Add in the common carp genome with its own ornamental varieties (known as koi), and there are plenty of avenues of comparison to provide researchers with a window into how genes change during evolution.
So how did the genes change?
Chen et al. tell what they found about the goldfish genome in their paper in Science Advances, “De novo assembly of the goldfish (Carassius auratus) genome and the evolution of genes after whole-genome duplication.” There are four things a gene can do if it is no longer alone:
  • Both copies can be expressed.
  • Non-functionalization (non-F): One copy can go silent and not be expressed.
  • Sub-functionalization (sub-F): It can take on one of the functions the gene formerly had.
  • Neo-functionalization (neo-F): It can evolve a new function.
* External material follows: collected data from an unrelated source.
Lemma encode_starts_value (v : pyval) (level : nat) (r : str) :
  storable v = true -> starts_value (enc level v ++ r) = true.
Proof.
  destruct v as [ | [|] | z | f | s | [|x l] | [|[k x] d] ]; intros H;
    try reflexivity; try discriminate.
  cbn [iterencode].
  destruct (int_repr_head z) as (c & t & -> & Hc).
  apply numeric_head_cases in Hc.
  repeat (destruct Hc as [Hc | Hc]); subst c; reflexivity.
Qed.

Lemma skip_ws_encode (v : pyval) (level : nat) (r : str) :
  storable v = true -> skip_ws (enc level v ++ r) = enc level v ++ r.
Proof.
  intros H. apply skip_ws_starts_value. now apply encode_starts_value.
Qed.

(** One step of [scan_once] on an opening bracket or brace. *)
Lemma scan_once_array (f : nat) (R : str) :
  starts_value (skip_ws R) = true ->
  scan_once (S f) (LBRACKET :: R)
  = match scan_once f (skip_ws R) with
    | Some (v, r2) =>
        match array_tail f r2 with
        | Some (vs, r3) => Some (VList (v :: vs), r3)
        | None => None
        end
    | None => None
    end.
Proof.
  intros H. cbn [scan_once]. cbn [N.eqb Pos.eqb QUOTE LBRACE LBRACKET].
  destruct (skip_ws R) as [|c1 r1]; [discriminate|].
  cbn [starts_value] in H.
  destruct (c1 =? RBRACKET)%N; [|reflexivity].
  rewrite andb_false_r in H. discriminate.
Qed.

Lemma scan_once_object (f : nat) (R r1 : str) :
  skip_ws R = QUOTE :: r1 ->
  scan_once (S f) (LBRACE :: R)
  = match object_pairs f r1 with
    | Some (pairs, r2) => Some (VDict (dict_of_pairs pairs), r2)
    | None => None
    end.
Proof.
  intros H. cbn [scan_once]. cbn [N.eqb Pos.eqb QUOTE LBRACE LBRACKET].
  rewrite H. reflexivity.
Qed.

Lemma items_text_cons (level : nat) (x : pyval) (xs : list pyval) :
  items_text level (x :: xs)
  = sep (S level) ++ enc (S level) x ++ items_text level xs.
Proof. unfold items_text. cbn [map flat_map]. now rewrite <- app_assoc. Qed.

Lemma delimited_items (level : nat) (xs : list pyval) (c : char) (r : str) :
  c = RBRACKET \/ c = RBRACE ->
  delimited (items_text level xs ++ nl level ++ c :: r) = true.
Proof.
  intros H. destruct xs as [|x xs].
  - apply delimited_nl_close. exact H.
  - rewrite items_text_cons. rewrite <- !app_assoc. apply delimited_sep.
Qed.
Lemma headers_are_the_retained_names_witness :
  let ctx := mkParsedContext "http://e.com" [("Accept", "c"); ("X-Test", "b")] in
  parse_context repeated_command = Ok ctx
  /\ NoDup (map fst (headers ctx)).
Proof.
  split; [vm_compute; reflexivity|].
  apply (headers_are_the_retained_names
           repeated_command
           (Argparse.mkNamespace (Argparse.Str "curl")
              (Argparse.Str "'http://e.com'")
              [Argparse.Str "'Accept: a'"; Argparse.Str "'X-Test: b'";
               Argparse.Str "'Accept: c'"] false)).
  - vm_compute. reflexivity.
  - vm_compute. reflexivity.
Defined.

(** * When the headers are accepted *)

Section Accepted.

Lemma header_loop_ok (l : list Argparse.value) :
  Forall (fun h => exists s, h = Argparse.Str s /\ Py.contains ":" s = true) l ->
  forall d, exists d', header_loop l d = Ok d'.
Proof.
  induction 1 as [|h l (s & -> & Hs) _ IH]; intros d; cbn [header_loop].
  - now exists d.
  - rewrite header_step_entry. unfold header_entry.
    destruct (split1_with ":"%char s Hs) as (a & b & E).
    unfold Py.chr in E. rewrite E. cbn [bind]. apply IH.
Qed.

Lemma header_loop_all (l : list Argparse.value) :
  forall d d', header_loop l d = Ok d' ->
  Forall (fun h => exists s, h = Argparse.Str s /\ Py.contains ":" s = true) l.
Proof.
  induction l as [|h l IH]; intros d d'; cbn [header_loop]; [constructor|].
  destruct (header_step d h) as [d1|] eqn:E; [|discriminate]. cbn [bind].
  intros Hl. constructor; [|now apply (IH d1 d')].
  apply header_step_ok in E as (s & k & v & -> & He & _).
  exists s. split; [reflexivity|].
  destruct (Py.contains ":" s) eqn:Ec; [reflexivity|].
  rewrite header_entry_without_colon in He by exact Ec. discriminate.
Qed.

End Accepted.

(** X7.  Once the arguments are parsed, [parse_context] gives a context
    exactly when the URL is a string and every header is a string with a
    colon in it: nothing else can make it fail. *)
Theorem parse_context_succeeds_iff
  (curl_command : string) (ns : Argparse.Namespace) :
  curl_args curl_command = Ok ns ->
  ((exists ctx, parse_context curl_command = Ok ctx)
   <-> (exists u, Argparse.url ns = Argparse.Str u)
       /\ Forall (fun h => exists s, h = Argparse.Str s
                                     /\ Py.contains ":" s = true)
                 (Argparse.header ns)).
Proof.
  intros Hns. unfold parse_context. rewrite Hns. cbn [bind]. unfold context_of.
  split.
  - intros [ctx H]. destruct (Argparse.url ns) as [u|]; [|discriminate].
    split; [now exists u|].
    destruct (header_loop (Argparse.header ns) []) as [d|] eqn:El; [|discriminate].
    now apply (header_loop_all _ _ _ El).
  - intros [[u ->] Hall].
    destruct (header_loop_ok _ Hall []) as [d ->]. cbn [bind]. eauto.
Qed.

Lemma parse_context_succeeds_iff_witness :
  exists ctx, parse_context repeated_command = Ok ctx.
Proof.
  apply (parse_context_succeeds_iff
           repeated_command
           (Argparse.mkNamespace (Argparse.Str "curl")
              (Argparse.Str "'http://e.com'")
              [Argparse.Str "'Accept: a'"; Argparse.Str "'X-Test: b'";
               Argparse.Str "'Accept: c'"] false)).
  - vm_compute. reflexivity.
  - split; [now exists "'http://e.com'"|].
    repeat constructor; eexists; (split; [reflexivity | vm_compute; reflexivity]).
Defined.

(** * Trimmed values *)

Section Trimmed.

Lemma lstrip_head (s : string) :
  Py.lstrip s = EmptyString
  \/ exists c t, Py.lstrip s = String c t /\ Py.isspace c = false.
Proof.
  induction s as [|c s IH]; [now left|]. cbn [Py.lstrip].
  destruct (Py.isspace c) eqn:E; [exact IH|]. right. now exists c, s.
Qed.

Lemma rstrip_head (c : ascii) (t : string) :
  Py.isspace c = false -> exists r, Py.rstrip (String c t) = String c r.
Proof.
  intros H. cbn [Py.rstrip]. destruct (Py.rstrip t) as [|d r].
  - rewrite H. now exists EmptyString.
  - now exists (String d r).
Qed.

Lemma rstrip_cons (c : ascii) (t r : string) :
  Py.rstrip t = r -> r <> EmptyString -> Py.rstrip (String c t) = String c r.
Proof.
  intros H Hr. cbn [Py.rstrip]. rewrite H. destruct r; [congruence | reflexivity].
Qed.

Lemma rstrip_rstrip (s : string) : Py.rstrip (Py.rstrip s) = Py.rstrip s.
Proof.
  induction s as [|c s IH]; [reflexivity|]. cbn [Py.rstrip].
  destruct (Py.rstrip s) as [|d r] eqn:E.
  - destruct (Py.isspace c) eqn:Ec; [reflexivity|].
    cbn [Py.chr Py.rstrip]. now rewrite Ec.
  - apply rstrip_cons; [exact IH | discriminate].
Qed.

Lemma strip_strip (s : string) : Py.strip (Py.strip s) = Py.strip s.
Proof.
  unfold Py.strip. destruct (lstrip_head s) as [->|(c & t & -> & Hc)].
  - reflexivity.
  - destruct (rstrip_head c t Hc) as [r Hr]. rewrite Hr.
    cbn [Py.lstrip]. rewrite Hc, <- Hr. apply rstrip_rstrip.
Qed.

End Trimmed.
(** * Sentinel-2 catalogue query and bucket download: model and properties

    A shallow embedding of [funciones_sentinel_2.py]:
    - [remove_prefix], [extract_imagename] (with the part of the [re] engine
      its pattern needs), [download], [get_copernicus_image_metadata] and
      [download_copernicus_images];
    - the collaborators they call ([os.path], [os.makedirs], the S3 bucket,
      the catalogue's JSON answer, the pandas table) as explicit data.

    Python [str] values are [string]s whose characters are code points
    below 256.  On that range the class [\d] of [re] is exactly [0-9];
    beyond it [\d] also accepts the other decimal digits of Unicode, which
    these strings cannot hold.  A path is its string: two strings name the
    same file only when they are equal. *)

From Stdlib Require Import ZArith DecimalString Ascii.
From stdpp Require Import base strings gmap list.

#[local] Open Scope Z_scope.

(** ** Strings the way Python slices and tests them *)

Module Str.

(** [s.startswith(prefix)] *)
Fixpoint startswith (s prefix : string) {struct prefix} : bool :=
  match prefix with
  | "" => true
  | String p prefix' =>
      match s with
      | "" => false
      | String c s' => Ascii.eqb c p && startswith s' prefix'
      end
  end.

(** [s[n:]] for [0 <= n] *)
Fixpoint drop (n : nat) (s : string) : string :=
  match n, s with
  | O, _ => s
  | S _, "" => ""
  | S n', String _ s' => drop n' s'
  end.

(** [s[:n]] for [0 <= n] *)
Fixpoint take (n : nat) (s : string) : string :=
  match n, s with
  | O, _ => ""
  | S _, "" => ""
  | S n', String c s' => String c (take n' s')
  end.

(** [s.rfind(c)]: index of the last [c], or [-1] *)
Fixpoint rfind (c : ascii) (s : string) : Z :=
  match s with
  | "" => -1
  | String x s' =>
      let r := rfind c s' in
      if r =? -1 then (if Ascii.eqb x c then 0 else -1) else r + 1
  end.

(** [s.endswith(suffix)]: the last [len(suffix)] characters are [suffix] *)
Definition endswith (s suffix : string) : bool :=
  (String.length suffix <=? String.length s)%nat
  && startswith (drop (String.length s - String.length suffix) s) suffix.

Fixpoint all (p : ascii → bool) (s : string) : bool :=
  match s with
  | "" => true
  | String c s' => p c && all p s'
  end.

(** [str(n)] for an [int] *)
Definition of_int (n : Z) : string := NilZero.string_of_int (Z.to_int n).

End Str.

(** ** Exceptions

    Every exception the modelled operations raise is a subclass of
    [Exception]; [str e] is what an f-string prints for it. *)

Inductive exn : Type :=
| ValueError (msg : string)
| FileNotFoundError (msg : string)
| KeyError (key : string)
| AttributeError (msg : string)
| ClientError (msg : string)
| NotADirectoryError (msg : string)
| OSError (msg : string).

Definition str (e : exn) : string :=
  match e with
  | ValueError msg | FileNotFoundError msg | AttributeError msg
  | ClientError msg | NotADirectoryError msg | OSError msg => msg
  | KeyError key => "'" +:+ key +:+ "'"
  end.

(** ** [remove_prefix] *)

Definition remove_prefix (string_ : string) (prefix : string) : string :=
  if Str.startswith string_ prefix
  then Str.drop (String.length prefix) string_
  else string_.

(** ** The [re] engine, as far as the image-name pattern uses it

    The parse tree of [sre_parse]: literals, the class [IN], [ANY] (without
    DOTALL: anything but a line feed) and the greedy [MAX_REPEAT] over a
    one-character node.  The only group spans the whole pattern, so
    [group(1)] is the whole match. *)

Module re.
Lemma activeCount_switched_absent (tabId : string) (l : list BrowserTab) :
  (forall t, In t l -> id t <> tabId) ->
  activeCount
    (map (fun tab => mkBrowserTab (id tab) (url tab) (title tab)
                                  (id tab =? tabId)) l) = 0%nat.
Proof.
  induction l as [|t l IH]; intros H; [reflexivity|].
  unfold activeCount. simpl.
  destruct (String.eqb_spec (id t) tabId) as [E|E].
  - exfalso. apply (H t); [left; reflexivity|exact E].
  - apply IH. intros t' Ht'. apply H. now right.
Qed.

(** X18: After switchTab(id) a tab is active exactly when its id is the given
    one, and ids, urls and titles are unchanged.  When the ids are
    pairwise distinct and some tab has the id, that tab is the one active
    tab and the address bar shows its url; when no tab has the id, no tab
    is active any more and the address bar is left alone. *)
Theorem switchTab_activates (tabId : string) (s : BrowserState) :
  let s' := dispatch (switchTab tabId) s in
  map (fun t => (id t, url t, title t)) (tabs s')
  = map (fun t => (id t, url t, title t)) (tabs s)
  /\ Forall (fun t => isActive t = true <-> id t = tabId) (tabs s')
  /\ (forall t, NoDup (map id (tabs s)) -> In t (tabs s) -> id t = tabId ->
        activeCount (tabs s') = 1%nat
        /\ activeTab s' = Some (mkBrowserTab (id t) (url t) (title t) true)
        /\ addressBar s' = url t)
  /\ ((forall t, In t (tabs s) -> id t <> tabId) ->
        activeCount (tabs s') = 0%nat
        /\ activeTab s' = None
        /\ addressBar s' = addressBar s).
Proof.
  cbv zeta. split; [|split; [|split]].
  - rewrite switchTab_tabs, map_map. reflexivity.
  - rewrite switchTab_tabs. apply Forall_map. apply Forall_forall.
    intros t _. simpl. apply String.eqb_eq.
  - intros t Hnd Hin Hid.
    destruct (in_split _ _ Hin) as [l1 [l2 Hsplit]].
    assert (Hl1 : forall t', In t' l1 -> id t' <> tabId).
    { intros t' Ht' E. rewrite Hsplit, map_app in Hnd. simpl in Hnd.
      apply NoDup_remove_2 in Hnd. apply Hnd. apply in_or_app. left.
      rewrite Hid, <- E. now apply in_map. }
    assert (Hl2 : forall t', In t' l2 -> id t' <> tabId).
    { intros t' Ht' E. rewrite Hsplit, map_app in Hnd. simpl in Hnd.
      apply NoDup_remove_2 in Hnd. apply Hnd. apply in_or_app. right.
      rewrite Hid, <- E. now apply in_map. }
    assert (Hfind : find (fun t0 => id t0 =? tabId) (tabs s) = Some t).
    { rewrite Hsplit, find_app_none.
      - simpl. apply String.eqb_eq in Hid. now rewrite Hid.
      - destruct (find (fun t0 => id t0 =? tabId) l1) as [t'|] eqn:E;
          [|reflexivity].
        apply find_some in E. destruct E as [Ht' E].
        apply String.eqb_eq in E. exfalso. exact (Hl1 t' Ht' E). }
    split; [|split].
    + rewrite switchTab_tabs, Hsplit, map_app, activeCount_app.
      rewrite (activeCount_switched_absent _ _ Hl1). simpl.
      unfold activeCount at 1. simpl.
      apply String.eqb_eq in Hid. rewrite Hid. simpl.
      f_equal. apply (activeCount_switched_absent _ _ Hl2).
    + unfold activeTab. rewrite switchTab_tabs, Hsplit, map_app.
      rewrite find_app_none.
      * simpl. apply String.eqb_eq in Hid. now rewrite Hid.
      * apply activeCount_zero_find.
        apply (activeCount_switched_absent _ _ Hl1).
    + unfold dispatch, switchTab. now rewrite Hfind.
  - intros Habsent. split; [|split].
    + rewrite switchTab_tabs. now apply activeCount_switched_absent.
    + unfold activeTab. rewrite switchTab_tabs.
      apply activeCount_zero_find. now apply activeCount_switched_absent.
    + unfold dispatch, switchTab.
      destruct (find (fun t => id t =? tabId) (tabs s)) as [t|] eqn:E;
        [|reflexivity].
      apply find_some in E. destruct E as [Ht E].
      apply String.eqb_eq in E. exfalso. exact (Habsent t Ht E).
Qed.
(** * github-server: the OAuth proxy of [index.js], in two variants

    The repository holds two versions of [index.js]: a stateless one that
    keeps the provider token in a [gh_token] cookie (module [Cookie]) and
    one that keeps it in a server-side session (module [Session]).
    Both are embedded here, route by route, over a small model of the
    JavaScript values they handle (module [JS]) and of the upstream calls
    they make (module [Upstream]). *)

From Stdlib Require Import ZArith Ascii String List Lia Bool.
From stdpp Require Import base option strings list gmap pretty.

Local Open Scope string_scope.
Local Open Scope Z_scope.

(** ** JavaScript values and strings *)

Module JS.

(** A JavaScript string is held as the bytes of its UTF-8 encoding, the
    form in which request bodies, cookies and upstream replies travel. A
    string can hold an unpaired surrogate (the JSON escape [\ud800] makes
    one); it is held in the three bytes the same scheme gives it: 237, a
    byte from 160 on, and a continuation byte. A surrogate pair is the four
    bytes of its character. *)

(** The values a parsed JSON document or a missing property can give.
    Numbers are the integral ones (status codes, page numbers, ids). *)
#[warnings="-register-all"]
Inductive Value : Type :=
  | Undefined
  | Null
  | Bool (b : bool)
  | Num (n : Z)
  | Str (s : string)
  | Arr (items : list Value)
  | Obj (members : gmap string Value).
(** * Verification of the malibu-ui audit scripts

    The repository holds independent Python scripts: two HTML scrapers
    ([html_parser.py], [history_parser.py]) that write a markdown
    application map, and Playwright automation scripts
    ([test_history_headers.py], [src/quick-ux-test.py],
    [visual-audit-baseline.py]) that drive a browser.

    The pure parts (component classifier, grading, scoring, heading walk) are
    embedded as functions.  The scripts themselves are embedded in a small
    state-and-exception monad over an abstract browser (a type class whose
    methods are the Playwright calls the scripts make), with a ghost trace of
    the calls issued. *)

From Stdlib Require Import String Ascii List Bool Arith ZArith QArith Qround Qabs Lia Lqa.
From Stdlib Require Import DecimalString.
From Stdlib Require Import Sorted.
Import ListNotations.

Local Open Scope string_scope.
Local Open Scope list_scope.

(** ** Python values and exceptions *)

(** An exception of class [Exception] (what [except Exception as e] binds);
    [str(e)] is its message.  [KeyboardInterrupt] and the other signals that
    are not instances of [Exception] are outside the model. *)
Record exn : Type := PyExn { exn_class : string; exn_msg : string }.

Inductive outcome (A : Type) : Type :=
| Val (a : A)
| Exc (e : exn).
Arguments Val {A} a.
Arguments Exc {A} e.

Definition is_Val {A} (r : outcome A) : bool :=
  match r with Val _ => true | Exc _ => false end.

(** ** Python string operations used by the scripts *)
Module PyStr.

(** [s.startswith(p)] *)
Definition startswith (s p : string) : bool := String.prefix p s.

(** [s.split(sep)] for a one-character separator: the pieces between the
    occurrences of [sep]; never the empty list. *)
Fixpoint split (sep : ascii) (s : string) : list string :=
  match s with
  | EmptyString => [EmptyString]
  | String c s' =>
      if Ascii.eqb c sep then EmptyString :: split sep s'
      else match split sep s' with
           | [] => [String c EmptyString]
           | p :: ps => String c p :: ps
           end
  end.

(** [l[0]]: raises [IndexError] on the empty list. *)
Definition index0 {A} (l : list A) : outcome A :=
  match l with
  | [] => Exc (PyExn "IndexError" "list index out of range")
  | x :: _ => Val x
  end.

(** [s[:n]] *)
Fixpoint take (n : nat) (s : string) : string :=
  match n, s with
  | O, _ => EmptyString
  | S _, EmptyString => EmptyString
  | S n', String c s' => String c (take n' s')
  end.

(** [x[:n]] where [x] may be [None]: slicing [None] raises [TypeError]. *)
Definition take_opt (n : nat) (x : option string) : outcome string :=
  match x with
  | Some s => Val (take n s)
  | None => Exc (PyExn "TypeError" "'NoneType' object is not subscriptable")
  end.

(** The characters of a string, as iterating over it yields them. *)
Fixpoint chars (s : string) : list string :=
  match s with
  | EmptyString => []
  | String c s' => String c EmptyString :: chars s'
  end.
The first two responses involve loss.
But what about neo-functionalization?
That sounds like gain. It sounds like some new function emerges out of the idle code of the gene copy. Is that what they found?

What Was Gained?

The authors mention “neo-F” 27 times, but readers will look in vain for the key evolutionary words innovation or novel, as in some new, novel function arising that did not exist before. The word gain appears 21 times, but 16 of those appear in the ambiguous form “gain/loss.” So which is it? The paper is filled with jargon and charts, but they obscure the question of what really was gained, if anything. The closest hint of a gain is that an existing gene got switched on in a cell type where it was inactive before:
One ohnolog of the gene scube3 gained new expression in heart, while the other scube3 copy maintained the same expression pattern as that in zebrafish, i.e., neo-F. 
It seems they were most interested in writing statistics about which genes got turned on or off (i.e., which genes were “expressed”). At one point, they say, “We did not distinguish between gain and loss.” The last paragraph of their discussion says:
Several other features of genome sequence evolution affect how gene pairs diverge in expression over time. Key
factors include divergence of the primary genomic sequence through base substitution, gain/loss of exons, and gain/loss of CNEs [conserved noncoding elements], all of which affect gene expression in different ways. Gain/loss of exons is the most important mutation correlated with non-F, neo-F, and sub-F. This process is one that has been proposed to be a critical evolutionary phenomenon that drives vertebrate diversity, and the goldfishcarp speciation is a useful case to explore this evolutionary process.
It sounds like, in the end, they are only repeating the evolutionary dogma that gene duplication gives Darwinism a chance to tinker and create novelty. Neo-functionalization “has been proposed to be a critical evolutionary phenomenon” that drives evolution. It would be “a useful case to explore this evolutionary process.”
Wouldn’t they have highlighted a new gene with some new function if they had found one?"